■ EXERCISE DETAILS:
Please keep to the lines below from the one with "The program is" through the one with "[return]s, the order", and restate them word for word, ends included.

■ DATA EXTRACTS:
(** * ffufai: a shallow embedding of [ffufai.py] and its specification

    The program is sequential glue around four external services: the
    process environment, one HTTP HEAD probe, one completion call to a
    language-model provider and one child process.  The embedding keeps
    the control flow of the source (the [try]/[except] blocks, the early
    [return]s, the order of the calls) and records every externally
    visible action in a trace, so that statements such as "no child
    process is started" or "the probe happens before the provider is
    chosen" become statements about lists of events.

    Conventions.
    - Python [str] values are modelled by [string]; a character stands
      for a code point below 256.
    - Python [dict]s with string keys are [gmap string _].
    - Python [int]s are [Z].
    - Library calls whose result depends on the outside world
      ([requests.head], [requests.post], the two vendor clients,
      [subprocess.run]) are fields of a [World]; pure library functions
      that are not part of this repository ([json.loads],
      [urllib.parse.urlparse]) are variables of the section that holds
      the program. *)

From stdpp Require Import gmap strings list.
From Stdlib Require Import ZArith Ascii String Lia.

Set Warnings "-register-all".
#[local] Open Scope string_scope.
#[local] Open Scope list_scope.

(** ** Python values, exceptions and results *)

(** The values [json.loads] can produce.  A float is kept as its
    literal text: the program never computes with one. *)
Inductive pyval : Type :=
| PNone
| PBool (b : bool)
| PInt (z : Z)
| PFloat (literal : string)
| PStr (s : string)
| PList (l : list pyval)
| PDict (d : gmap string pyval).

(** What a subscript expression [obj[key]] was applied to, as carried by
    a [KeyError]. *)
Inductive pykey : Type :=
| KStr (s : string)
| KSlice (stop : Z).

■ ANSWER SPACE:
    The program is sequential glue around four external services: the
    process environment, one HTTP HEAD probe, one completion call to a
    language-model provider and one child process.  The embedding keeps
    the control flow of the source (the [try]/[except] blocks, the early
    [return]s, the order of the calls) and records every externally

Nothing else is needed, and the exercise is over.